DCist
- Owner: WAMU/American University
- Founder(s): Rob Goodspeed, Mike Grass
- Founded: 2004; 22 years ago
- Ceased publication: 2017; 2024
- City: Washington, D.C.
- Country: United States
- Website: dcist.com
- Free online archives: www.dclibrary.org/research-and-learn/dcist-archive

= DCist =

American news and culture website

DCist was a local news website that focused on the District of Columbia. The site began as a volunteer-run blog focused on Washington, D.C., in the same family of "-ist" websites as Gothamist, LAist, and Chicagoist. A professional editor began steering the publication in 2007 as it became a go-to news source.

The staff grew to three people by the time billionaire Joe Ricketts purchased the company in early 2017. Several months later, Ricketts shut all of the websites down after newsroom staff in New York voted to unionize.

D.C. public radio station WAMU joined KPCC (FM) in and WNYC to purchase several of the respective sites from Ricketts in a bid to expand the radio stations' digital audiences. DCist relaunched in 2018.

After operating as separate teams for two years, WAMU's local newsroom and DCist began collaborating as a single team during the COVID-19 pandemic and announced a multiyear plan to reshape its news division and provide more in-depth coverage of the Washington metropolitan area.

However, within three years the public radio station divested from local news by eliminating 16 positions.
Following the layoffs, several former DCist workers created a new digital news outlet, The 51st.
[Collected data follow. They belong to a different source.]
Definition merge_control (st : slice * parent_map) (pc : PinControl) : slice * parent_map :=
  let '(s, pm) := st in
  match pm !! pcPinParentID pc with
  | Some (array, j) =>
      (if (array =? sl_array s)%nat then mkSlice (alter (update_control pc) j (sl_elems s)) (sl_cap s) (sl_array s) else s, pm)
  | None => let s' := append pc s in (s', <[pcPinParentID pc := (sl_array s', length (sl_elems s))]> pm)
  end.

Definition merge_parents (existing : list PinControl) (cap : nat) (cmd : list PinControl) : slice :=
  (foldl merge_control (mkSlice existing cap 0, index_parents 0 0 existing ∅) cmd).1.

(** A merged command with the capacity of its slice. *)
Definition merge_into (e : PinParentDeviceCtl * nat) (cmd : PinParentDeviceCtl) : PinParentDeviceCtl * nat :=
  let existing := mkCtl (ctID e.1) (over (ctFrequency cmd) (ctFrequency e.1)) (over (ctPhaseAdjust cmd) (ctPhaseAdjust e.1))
                    (over (ctEsyncFrequency cmd) (ctEsyncFrequency e.1)) (ctPinParentCtl e.1) in
  match parents_of cmd with
  | [] => (existing, e.2)
  | ps =>
      let cap := match ctPinParentCtl e.1 with Some _ => e.2 | None => length ps end in
      let s := merge_parents (parents_of existing) cap ps in
      (existing <| ctPinParentCtl := Some (sl_elems s) |>, sl_cap s)
  end.

Definition merge_step (m : gmap Z (PinParentDeviceCtl * nat)) (cmd : PinParentDeviceCtl) : gmap Z (PinParentDeviceCtl * nat) :=
  match m !! ctID cmd with
  | None => <[ctID cmd := (cmd, length (parents_of cmd))]> m
  | Some e => <[ctID cmd := merge_into e cmd]> m
  end.

Definition merged (commands : list PinParentDeviceCtl) : gmap Z (PinParentDeviceCtl * nat) := foldl merge_step ∅ commands.

Definition mergePinCommandsByID `{MapOrder} (commands : list PinParentDeviceCtl) : list PinParentDeviceCtl :=
  map (fun e => e.2.1) (range (merged commands)).

(** ** One command *)

Definition ids (l : list PinControl) : list Z := map pcPinParentID l.

Definition update_in (pc : PinControl) (l : list PinControl) : list PinControl :=
  map (fun e => if pcPinParentID e =? pcPinParentID pc then update_control pc e else e) l.

Lemma ids_update_in pc l : ids (update_in pc l) = ids l.
Proof. unfold ids, update_in. rewrite map_map. apply map_ext. intros e. by destruct (_ =? _). Qed.

Lemma alter_update pc l j e : NoDup (ids l) -> l !! j = Some e -> pcPinParentID e = pcPinParentID pc -> alter (update_control pc) j l = update_in pc l.
Proof.
  revert j. induction l as [|x l IH]; intros j Hn Hj He; [done|]. cbn in Hn. apply NoDup_cons in Hn as [Hx Hn]. destruct j as [|j].
  - injection Hj as ->. cbn. rewrite He, Z.eqb_refl. f_equal. symmetry. unfold update_in.
    rewrite <- (map_id l) at 2. apply map_ext_in. intros y Hy%list_elem_of_In. destruct (Z.eqb_spec (pcPinParentID y) (pcPinParentID pc)) as [E|]; [|done].
    exfalso. apply Hx. rewrite He, <- E. by apply (list_elem_of_fmap_2 pcPinParentID).
  - cbn in Hj. cbn. rewrite (IH j Hn Hj He). destruct (Z.eqb_spec (pcPinParentID x) (pcPinParentID pc)) as [E|]; [|done].
    exfalso. apply Hx. rewrite E, <- He. apply (list_elem_of_fmap_2 pcPinParentID). by eapply list_elem_of_lookup_2.
Qed.
(* ===== verification/Paths.v ===== *)
(** * path/filepath on slash-separated paths

    Package path/filepath of the Go standard library, as pkg/hardwareconfig/utils.go and
    pkg/ublox/device.go use it, with the walk from a path to the root. *)

From S2P Require Import Prelude Regex Conf.
From Stdlib Require Import Ascii.

Module Paths.

Definition slash : ascii := "/"%char.

Definition clean_step (rooted : bool) (acc : list string) (e : string) : list string :=
  if str_eqb e "" || str_eqb e "." then acc
  else if str_eqb e ".." then
    match acc with
    | [] => if rooted then [] else [e]
    | x :: acc' => if str_eqb x ".." then e :: acc else acc'
    end
  else e :: acc.

Definition is_rooted (path : string) : bool := match path with String a _ => if ascii_dec a slash then true else false | _ => false end.

Definition Clean (path : string) : string :=
  let elems := join "/" (rev (foldl (clean_step (is_rooted path)) [] (Conf.split_on slash path))) in
  if is_rooted path then ("/" +:+ elems)%string else if str_eqb elems "" then "." else elems.

(** All but the last element. *)
Definition Dir (path : string) : string :=
  let parts := Conf.split_on slash path in
  match removelast parts with
  | [] => "."
  | l => Clean (join "/" l +:+ "/")%string
  end.

(** [filepath.Join]: the empty elements at the front are ignored. *)
Fixpoint Join (l : list string) : string :=
  match l with [] => "" | e :: l' => if str_eqb e "" then Join l' else Clean (join "/" l) end.

(** The last element, after the slashes at the end are removed. *)
Fixpoint last_nonempty (l : list string) (dflt : string) : string :=
  match l with [] => dflt | e :: l' => last_nonempty l' (if str_eqb e "" then dflt else e) end.

Definition Base (path : string) : string :=
  if str_eqb path "" then "." else last_nonempty (Conf.split_on slash path) "/".

(** ** The walk to the root

    [for path := p; path != "." && path != "/"; path = filepath.Dir(path)]: the paths the
    body of the loop sees. *)

Definition top (path : string) : bool := str_eqb path "." || str_eqb path "/".

Fixpoint walk (fuel : nat) (path : string) : option (list string) :=
  if top path then Some []
  else match fuel with O => None | S fuel' => l ← walk fuel' (Dir path); Some (path :: l) end.

(** The fuel is enough: the parent of a path is shorter, or the end ([walk_ends]). *)
Definition ancestors (path : string) : list string := default [] (walk (S (S (String.length path))) path).

(** ** Lengths *)

Lemma length_append (s t : string) : String.length (s +:+ t) = (String.length s + String.length t)%nat.
Proof. induction s as [|a s IH]; [done|]. change (S (String.length (s +:+ t)) = S (String.length s + String.length t)). by rewrite IH. Qed.

(** The characters of the elements, with a slash for each. *)
Fixpoint weight (l : list string) : nat := match l with [] => 0 | e :: l' => S (String.length e + weight l') end.

Lemma weight_app l l' : weight (l ++ l') = (weight l + weight l')%nat.
Proof. induction l as [|x l IH]; [done|]. cbn. rewrite IH. lia. Qed.

Lemma weight_rev l : weight (rev l) = weight l.
Proof. induction l as [|x l IH]; [done|]. cbn [rev]. rewrite weight_app, IH. cbn. lia. Qed.

Lemma split_cons c s : exists e l, Conf.split_on c s = e :: l.
Proof. destruct s as [|a s]; cbn; [by eauto|]. destruct (ascii_dec a c); [by eauto|]. destruct (Conf.split_on c s); by eauto. Qed.

Lemma weight_split c s : weight (Conf.split_on c s) = S (String.length s).
Proof.
  induction s as [|a s IH]; [done|]. cbn. destruct (ascii_dec a c); [cbn in *; lia|].
  destruct (Conf.split_on c s) as [|h t]; cbn in *; lia.
Qed.

Lemma join_cons e e' l : join "/" (e :: e' :: l) = (e +:+ String slash (join "/" (e' :: l)))%string.
Proof. done. Qed.

Lemma length_join e l : S (String.length (join "/" (e :: l))) = weight (e :: l).
Proof.
  revert e. induction l as [|e' l IH]; intros e; [cbn; lia|]. rewrite join_cons, length_append.
  specialize (IH e'). change (weight (e :: e' :: l)) with (S (String.length e + weight (e' :: l))). rewrite <- IH. cbn [String.length]. lia.
Qed.

(** Splitting what was joined to a last element. *)
Lemma split_snoc s : exists l e, Conf.split_on slash s = l ++ [e] /\ removelast (Conf.split_on slash s) = l /\
  s = match l with [] => e | _ => join "/" l +:+ String slash e end%string.
Proof.
  induction s as [|a s (l & e & E & R & Es)]; [by exists [], ""%string|]. cbn.
  destruct (ascii_dec a slash) as [->|Ha].
  - exists (""%string :: l), e. rewrite E. split; [done|]. rewrite E in R.
    split; [|destruct l; rewrite Es at 1; done].
    destruct (l ++ [e]) eqn:El; [by destruct l|]. by rewrite <- R.
  - rewrite E in R |- *. destruct l as [|h t]; cbn [app] in *.
    + exists [], (String a e). by rewrite Es.
    + exists (String a h :: t), e. split; [done|]. split.
      * destruct (t ++ [e]) eqn:El; [by destruct t|]. cbn in *. by injection R as ->.
      * rewrite Es. destruct t as [|t0 t]; [done|]. by rewrite !join_cons.
Qed.

(** ** The walk ends *)

Lemma clean_step_weight rooted acc e :
  (weight (clean_step rooted acc e) <= weight acc + S (String.length e))%nat /\ (e = ""%string -> clean_step rooted acc e = acc).
Proof.
  unfold clean_step, str_eqb. split; [|by intros ->]. case_bool_decide; cbn [orb]; [lia|]. case_bool_decide; [lia|].
  case_bool_decide as He; [|cbn; lia]. destruct acc as [|x acc]; [destruct rooted; cbn; lia|].
  case_bool_decide; cbn; lia.
Qed.

Lemma clean_weight rooted l acc : (weight (foldl (clean_step rooted) acc l) <= weight acc + weight l)%nat.
Proof.
  revert acc. induction l as [|e l IH]; intros acc; cbn [foldl]; [cbn; lia|].
  etransitivity; [apply IH|]. pose proof (proj1 (clean_step_weight rooted acc e)). cbn. lia.
Qed.

(** The elements that are left of a path that ends with a slash. *)
Lemma clean_elems rooted t : (weight (rev (foldl (clean_step rooted) [] (Conf.split_on slash (t +:+ "/")))) <= S (String.length t))%nat.
Proof.
  rewrite weight_rev. assert (Conf.split_on slash (t +:+ "/") = Conf.split_on slash t ++ [""%string]) as ->.
  - induction t as [|a t IH]; [done|]. change (String a t +:+ "/")%string with (String a (t +:+ "/")). cbn. destruct (ascii_dec a slash); [by rewrite IH|].
    rewrite IH. by destruct (split_cons slash t) as (e & l & ->).
  - rewrite foldl_app. cbn [foldl]. rewrite (proj2 (clean_step_weight _ _ _) eq_refl).
    etransitivity; [apply clean_weight|]. by rewrite weight_split.
Qed.

Lemma clean_short t : top (Clean (t +:+ "/")) = true \/ (String.length (Clean (t +:+ "/")) <= String.length t)%nat.
Proof.
  pose proof (clean_elems (is_rooted (t +:+ "/")) t) as Hw. unfold Clean. destruct (is_rooted (t +:+ "/")) eqn:Hr.
  - destruct t as [|a t]; [by left|]. change ((if ascii_dec a slash then true else false) = true) in Hr. destruct (ascii_dec a slash) as [->|]; [|done]. clear Hr.
    assert (weight (rev (foldl (clean_step true) [] (Conf.split_on slash (String slash t +:+ "/")))) <= S (String.length t))%nat as Hw'.
    { change (Conf.split_on slash (String slash t +:+ "/")) with (""%string :: Conf.split_on slash (t +:+ "/")). apply clean_elems. }
    destruct (rev _) as [|e l]; [by left|]. right. rewrite <- length_join in Hw'. change (S (String.length (join "/" (e :: l))) <= S (String.length t))%nat. exact Hw'.
  - destruct (rev _) as [|e l]; [by left|]. unfold str_eqb. case_bool_decide; [by left|]. right. rewrite <- length_join in Hw. lia.
Qed.

(** The parent of a path is the end of the walk, or shorter. *)
Lemma dir_short path : top (Dir path) = true \/ (String.length (Dir path) < String.length path)%nat.
Proof.
  unfold Dir. destruct (split_snoc path) as (l & e & _ & -> & E). destruct l as [|h t]; [by left|].
  destruct (clean_short (join "/" (h :: t))) as [?|H]; [by left|right].
  eapply Nat.le_lt_trans; [exact H|]. rewrite E at 1. rewrite length_append. cbn [String.length]. lia.
Qed.

Lemma walk_more fuel path : top path = true \/ (String.length path < fuel)%nat -> is_Some (walk fuel path).
Proof.
  revert path. induction fuel as [|fuel IH]; intros path [Ht|H]; cbn; try (rewrite Ht; by eauto); [lia|].
  destruct (top path) eqn:Ht; [by eauto|]. destruct (IH (Dir path)) as [l ->]; [|by eauto].
  destruct (dir_short path) as [?|?]; [by left|right; lia].
Qed.

(** The walk ends whatever the path: [ancestors] is all of it. *)
Lemma walk_ends path : walk (S (S (String.length path))) path = Some (ancestors path).
Proof. unfold ancestors. destruct (walk_more (S (S (String.length path))) path) as [l ->]; [right; lia|done]. Qed.

Lemma walk_fuel fuel path l : walk fuel path = Some l -> forall fuel', (fuel <= fuel')%nat -> walk fuel' path = Some l.
Proof.
  revert path l. induction fuel as [|fuel IH]; intros path l E fuel' Hle; cbn in E.
  - destruct fuel'; cbn; destruct (top path); done.
  - destruct fuel' as [|fuel']; [lia|]. cbn. destruct (top path); [done|].
    destruct (walk fuel (Dir path)) as [l'|] eqn:E'; [|done]. rewrite (IH _ _ E' fuel') by lia. exact E.
Qed.

Lemma walk_S fuel path : walk (S fuel) path = if top path then Some [] else l ← walk fuel (Dir path); Some (path :: l).
Proof. done. Qed.

(** The equation of the loop. *)
Lemma ancestors_eq path : ancestors path = if top path then [] else path :: ancestors (Dir path).
Proof.
  pose proof (walk_ends path) as H. rewrite walk_S in H. destruct (top path); [congruence|].
  destruct (walk (S (String.length path)) (Dir path)) as [l|] eqn:E; [|done]. injection H as H. rewrite <- H. f_equal. clear H.
  pose proof (walk_ends (Dir path)) as H'. set (k := S (S (String.length (Dir path)))) in *.
  destruct (Nat.le_ge_cases (S (String.length path)) k) as [Hle|Hle].
  - pose proof (walk_fuel _ _ _ E _ Hle). congruence.
  - pose proof (walk_fuel _ _ _ H' _ Hle). congruence.
Qed.

Example ancestors_tty : ancestors "/sys/devices/pci0000:00/tty/ttyS0" =
  ["/sys/devices/pci0000:00/tty/ttyS0"; "/sys/devices/pci0000:00/tty"; "/sys/devices/pci0000:00"; "/sys/devices"; "/sys"]%string.
Proof. reflexivity. Qed.

End Paths.
(* ===== verification/ClockID.v ===== *)
(** * pkg/hardwareconfig: the clock of an interface

    The resolution of clock identifiers of utils.go: through the serial number that devlink
    shows, or through the parents of the DPLL pin of the interface.  The commands, the link
    layer and the DPLL subsystem are the fields of [Host]. *)

From S2P Require Import Prelude Strconv Event Regex Parser Conf Netlink HwTypes PinCmd HwVendor.
From Stdlib Require Import Ascii.

#[local] Open Scope Z_scope.
#[local] Open Scope outcome_scope.

Module ClockID.

Import Regex Netlink Hw PinCmd HwVendor.

(** What is outside: the output of a command (already trimmed), the pin of an interface
    ([None] is an error, [Some None] no pin), one pin of the DPLL subsystem, and the dump of
    all pins ([GetDpllPins]). *)
Record Host := mkHost {
  Execute : string -> list string -> option string;
  netdevDpllPin : string -> option (option Z);
  dpllPin : Z -> option PinInfo;
  GetDpllPins : option PinCache
}.

Definition ClockIDMethodDirect : string := "direct".
Definition ClockIDMethodEUI64 : string := "eui64".
Definition ClockIDMethodDevlinkPinChain : string := "devlinkPinChain".

(** ** From a serial number *)

Definition dash : Ascii.ascii := "-"%char.

Definition parse_hex (s : string) : option Z := let '(v, ok) := ParseUint s 16 64 in if ok then Some v else None.

Definition parseSerialNumberToClockIDDirect (serialNumber : string) : option Z :=
  let parts := Conf.split_on dash serialNumber in
  if (length parts =? 8)%nat then parse_hex (String.concat "" parts) else None.

Definition parseSerialNumberToClockIDEUI64 (serialNumber : string) : option Z :=
  let parts := Conf.split_on dash serialNumber in
  if (length parts <? 6)%nat then None
  else parse_hex (String.concat "" (take 3 parts ++ ["ff"; "fe"]%string ++ drop 5 parts)).

Section Resolve.
Context `{MapOrder}.
Variables (files : VendorFiles) (host : Host).

Definition transformation (hwDefPath : string) : option string :=
  match LoadHardwareDefaults files hwDefPath None with Ok (Some spec) => ClockIDTransformation spec | _ => None end.

Definition getClockIDTransformer (hwDefPath : string) : string -> option Z :=
  match transformation hwDefPath with
  | Some method => if str_eqb method "direct" then parseSerialNumberToClockIDDirect else parseSerialNumberToClockIDEUI64
  | None => parseSerialNumberToClockIDEUI64
  end.

(** The last field of the first line about the serial number that has two fields. *)
Fixpoint serial_in (lines : list string) : string :=
  match lines with
  | [] => ""
  | line :: lines' =>
      if Regex.contains "serial_number" line then
        match Conf.Fields line with _ :: (_ :: _) as rest => List.last rest ""%string | _ => serial_in lines' end
      else serial_in lines'
  end.

Definition resolveClockIDViaSerialNumber (busAddr hwDefPath : string) : option Z :=
  output ← Execute host "devlink" ["dev"; "info"; "pci/" +:+ busAddr]%string;
  let serialNumber := serial_in (Conf.split_on Conf.newline_char output) in
  if str_eqb serialNumber "" then None else getClockIDTransformer hwDefPath serialNumber.

(** ** From the parents of the pin *)

Fixpoint external_parent (nicPin : PinInfo) (parents : list PinParentPin) : option Z :=
  match parents with
  | [] => None
  | parent :: parents' =>
      match dpllPin host (pnParentID parent) with
      | Some parentPin =>
          if str_eqb (piModuleName parentPin) (piModuleName nicPin) then external_parent nicPin parents' else Some (piClockID parentPin)
      | None => external_parent nicPin parents'
      end
  end.

Definition getClockIDFromPinParentChain (ifname : string) : option Z :=
  found ← netdevDpllPin host ifname;
  pinID ← found;
  nicPin ← dpllPin host pinID;
  external_parent nicPin (piParentPin nicPin).

Definition is_zl3073x (e : string * PinInfo) : bool := str_eqb (piModuleName e.2) "zl3073x".

Definition zl3073x_clock (index : gmap Z (gmap string PinInfo)) : option Z :=
  fst <$> first_match (fun e => existsb is_zl3073x (range e.2)) (range index).

Definition getPERLAClockIDFromPinCache (cache : option PinCache) : option Z :=
  c ← (match cache with Some c => Some c | None => GetDpllPins host end);
  match zl3073x_clock (BoardLabelPins c) with Some id => Some id | None => zl3073x_clock (PackageLabelPins c) end.

Definition resolveClockIDViaPinChain (iface : string) (pinCache : option PinCache) : option Z :=
  match getClockIDFromPinParentChain iface with Some id => Some id | None => getPERLAClockIDFromPinCache pinCache end.

(** ** The choice *)

Definition getClockIDResolutionMethod (hwDefPath busAddr : string) : string :=
  let fallback :=
    match Execute host "lspci" ["-s"%string; busAddr] with
    | Some output => if Regex.contains "E825" output then ClockIDMethodDevlinkPinChain else ClockIDMethodDirect
    | None => ClockIDMethodDirect
    end in
  match transformation hwDefPath with Some method => if str_eqb method "" then fallback else method | None => fallback end.

(** The address of the last line that has one. *)
Definition bus_address (output : string) : string :=
  foldl (fun addr line => match drop_prefix "bus-info:" line with Some rest => Parser.TrimSpace rest | None => addr end) ""%string
    (Conf.split_on Conf.newline_char output).

Definition GetClockIDFromInterfaceWithCache (iface hwDefPath : string) (pinCache : option PinCache) : option Z :=
  output ← Execute host "ethtool" ["-i"%string; iface];
  let busAddr := bus_address output in
  if str_eqb busAddr "" then None
  else if str_eqb (getClockIDResolutionMethod hwDefPath busAddr) ClockIDMethodDevlinkPinChain
  then resolveClockIDViaPinChain iface pinCache
  else resolveClockIDViaSerialNumber busAddr hwDefPath.

Definition GetClockIDFromInterface (iface hwDefPath : string) : option Z := GetClockIDFromInterfaceWithCache iface hwDefPath None.

End Resolve.

(** ** Serial numbers *)

(** A byte in two digits, and a serial number as devlink prints it. *)
Definition hex2 (b : Z) : string := String (digit_char (b / 16)) (String (digit_char (b mod 16)) "").
Definition serial (bytes : list Z) : string := join "-" (map hex2 bytes).

Definition be_value (bytes : list Z) : Z := foldl (fun v b => 256 * v + b) 0 bytes.

Definition is_byte (b : Z) : Prop := 0 <= b < 256.

Lemma hex2_digits b : is_byte b -> 0 <= b / 16 < 16 /\ 0 <= b mod 16 < 16 /\ b = 16 * (b / 16) + b mod 16.
Proof. intros [? ?]. pose proof (Z.div_mod b 16 ltac:(lia)). pose proof (Z.mod_pos_bound b 16 ltac:(lia)). lia. Qed.

Lemma digit_not_dash d : 0 <= d < 16 -> in_set (Conf.without dash) (digit_char d) = true.
Proof.
  intros H. assert (forallb (fun d => in_set (Conf.without dash) (digit_char d)) (map Z.of_nat (seq 0 16)) = true) as Hc by reflexivity.
  rewrite forallb_forall in Hc. apply Hc, in_map_iff. exists (Z.to_nat d). split; [lia|]. apply in_seq. lia.
Qed.

Lemma hex2_no_dash b : is_byte b -> all_in (Conf.without dash) (hex2 b).
Proof. intros (? & ? & _)%hex2_digits. cbn -[Conf.without in_set]. split_and!; [by apply digit_not_dash|by apply digit_not_dash|done]. Qed.

Lemma split_serial b bytes : Forall is_byte (b :: bytes) -> Conf.split_on dash (serial (b :: bytes)) = map hex2 (b :: bytes).
Proof.
  revert b. induction bytes as [|b' bytes IH]; intros b H; apply Forall_cons in H as [Hb H].
  - apply Conf.split_on_none. by apply hex2_no_dash.
  - change (serial (b :: b' :: bytes)) with (hex2 b +:+ String dash (serial (b' :: bytes)))%string.
    rewrite Conf.split_on_hit by (by apply hex2_no_dash). by rewrite IH.
Qed.

Lemma parse_loop_bytes bytes : forall max n, Forall is_byte bytes -> 0 <= n -> (n + 1) * 256 ^ Z.of_nat (length bytes) <= max + 1 ->
  parse_loop 16 max n (String.concat "" (map hex2 bytes)) = (foldl (fun v b => 256 * v + b) n bytes, true).
Proof.
  induction bytes as [|b bytes IH]; intros max n H Hn Hm; [done|]. apply Forall_cons in H as [Hb H].
  assert (String.concat "" (map hex2 (b :: bytes)) = hex2 b +:+ String.concat "" (map hex2 bytes))%string as ->.
  { destruct bytes; cbn; [by rewrite str_app_empty|done]. }
  destruct (hex2_digits b Hb) as (H1 & H2 & Eb).
  assert (0 < 256 ^ Z.of_nat (length bytes)) as Hpow by (apply Z.pow_pos_nonneg; lia).
  replace (Z.of_nat (length (b :: bytes))) with (1 + Z.of_nat (length bytes)) in Hm by (cbn; lia). rewrite Z.pow_add_r, Z.pow_1_r in Hm by lia.
  assert ((n + 1) * 256 <= max + 1) as Hm' by nia.
  change (hex2 b +:+ ?s)%string with (String (digit_char (b / 16)) (String (digit_char (b mod 16)) s)). cbn [parse_loop]. rewrite !char_digit_char by done.
  repeat match goal with |- context [?x <=? ?y] => destruct (Z.leb_spec x y); [lia|] | |- context [?x <? ?y] => destruct (Z.ltb_spec x y); [lia|] end.
  rewrite IH; [|done|lia|].
  - cbn [foldl]. do 2 f_equal. lia.
  - replace ((n * 16 + b / 16) * 16 + b mod 16) with (256 * n + b) by lia. unfold is_byte in Hb. nia.
Qed.

Lemma parse_hex_bytes b bytes : Forall is_byte (b :: bytes) -> (length bytes <= 7)%nat ->
  parse_hex (String.concat "" (map hex2 (b :: bytes))) = Some (be_value (b :: bytes)).
Proof.
  intros H Hl. unfold parse_hex, ParseUint.
  assert (exists c s, String.concat "" (map hex2 (b :: bytes)) = String c s) as (c & s & E) by (destruct bytes; cbn; eauto).
  rewrite E, <- E, parse_loop_bytes; [done|done|lia|].
  replace (2 ^ 64 - 1 + 1) with (256 ^ 8) by reflexivity. rewrite Z.mul_1_l. apply Z.pow_le_mono_r; cbn; lia.
Qed.

Lemma hex2_ff_fe : hex2 255 = "ff"%string /\ hex2 254 = "fe"%string.
Proof. done. Qed.

(** Clock identifiers.  From a serial number of eight bytes the direct method makes the
    number those bytes spell, most significant first, and the EUI-64 method the number with
    ff fe in the place of the fourth and fifth byte. *)
Theorem clock_id_of_serial (b0 b1 b2 b3 b4 b5 b6 b7 : Z) (Hb : Forall is_byte [b0; b1; b2; b3; b4; b5; b6; b7]) :
  parseSerialNumberToClockIDDirect (serial [b0; b1; b2; b3; b4; b5; b6; b7]) = Some (be_value [b0; b1; b2; b3; b4; b5; b6; b7])
  /\ parseSerialNumberToClockIDEUI64 (serial [b0; b1; b2; b3; b4; b5; b6; b7]) = Some (be_value [b0; b1; b2; 255; 254; b5; b6; b7]).
Proof.
  unfold parseSerialNumberToClockIDDirect, parseSerialNumberToClockIDEUI64. rewrite split_serial by done.
  change (length (map hex2 [b0; b1; b2; b3; b4; b5; b6; b7])) with 8%nat. cbn [Nat.eqb Nat.ltb Nat.leb]. split; [by apply parse_hex_bytes; [|cbn; lia]|].
  change (take 3 (map hex2 [b0; b1; b2; b3; b4; b5; b6; b7]) ++ ["ff"%string; "fe"%string] ++ drop 5 (map hex2 [b0; b1; b2; b3; b4; b5; b6; b7]))
    with (map hex2 [b0; b1; b2; 255; 254; b5; b6; b7]).
  apply parse_hex_bytes; [|cbn; lia]. unfold is_byte in *. rewrite !Forall_cons in *. rewrite Forall_nil. intuition lia.
Qed.

Theorem clock_id_of_serial_witness :
  serial [80; 124; 111; 255; 255; 92; 74; 232] = "50-7c-6f-ff-ff-5c-4a-e8"%string
  /\ parseSerialNumberToClockIDDirect "50-7c-6f-ff-ff-5c-4a-e8" = Some 5799633565437938408.
Proof.
  split; [reflexivity|].
  assert (Forall is_byte [80; 124; 111; 255; 255; 92; 74; 232]) as H by (unfold is_byte; rewrite !Forall_cons, Forall_nil; lia).
  exact (proj1 (clock_id_of_serial 80 124 111 255 255 92 74 232 H)).
Defined.

(** A MAC address of six parts is accepted too, and loses two of its bytes. *)
Lemma six_parts_lose_bytes : parseSerialNumberToClockIDEUI64 "50-7c-6f-5c-4a-e8" = Some (be_value [80; 124; 111; 255; 254; 232]).
Proof. reflexivity. Qed.

(** Without a hardware definition the method that is chosen, and logged, is the direct one;
    the transformation that is applied is EUI-64. *)
Lemma chosen_method_not_used `{MapOrder} files host busAddr :
  Execute host "lspci" ["-s"%string; busAddr] = None ->
  getClockIDResolutionMethod files host "" busAddr = ClockIDMethodDirect
  /\ getClockIDTransformer files "" = parseSerialNumberToClockIDEUI64.
Proof. intros E. unfold getClockIDResolutionMethod, getClockIDTransformer, transformation. cbn. by rewrite E. Qed.

(** Through the pins, the clock is that of the first parent, among those that can be queried,
    of another module than the pin itself. *)
Lemma external_parent_spec host nicPin parents clock : external_parent host nicPin parents = Some clock ->
  exists before parent after pin, parents = before ++ parent :: after /\ dpllPin host (pnParentID parent) = Some pin /\ piClockID pin = clock
    /\ piModuleName pin <> piModuleName nicPin
    /\ Forall (fun p => match dpllPin host (pnParentID p) with Some q => piModuleName q = piModuleName nicPin | None => True end) before.
Proof.
  induction parents as [|p parents IH]; cbn; [done|]. destruct (dpllPin host (pnParentID p)) as [q|] eqn:Eq.
  - unfold str_eqb. case_bool_decide as Em.
    + intros (before & parent & after & pin & -> & H1 & H2 & H3 & H4)%IH. exists (p :: before), parent, after, pin. split_and!; [done..|].
      apply Forall_cons. by rewrite Eq.
    + intros [= <-]. exists [], p, parents, q. split_and!; done || constructor.
  - intros (before & parent & after & pin & -> & H1 & H2 & H3 & H4)%IH. exists (p :: before), parent, after, pin. split_and!; [done..|].
    apply Forall_cons. by rewrite Eq.
Qed.

End ClockID.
The day that DCist stopped publishing, WAMU implemented a pop-up message that redirected visitors away from the DCist website, effectively preventing access to its 20-year archive. After significant public pressure, WAMU removed the redirect and allowed access to the DCist archives, promising they would remain available for at least one year. After one year, DCist.com was still hosted by WAMU and no plan had been announced for its permanent archive. But Washington City Paper media columnist Vince Morris posted on social media that District of Columbia Public Library is in the process of acquiring rights to the site from American University. In the meantime, the library has created a page for the site archives to help readers access Wayback Machine copies of articles of every DCist article.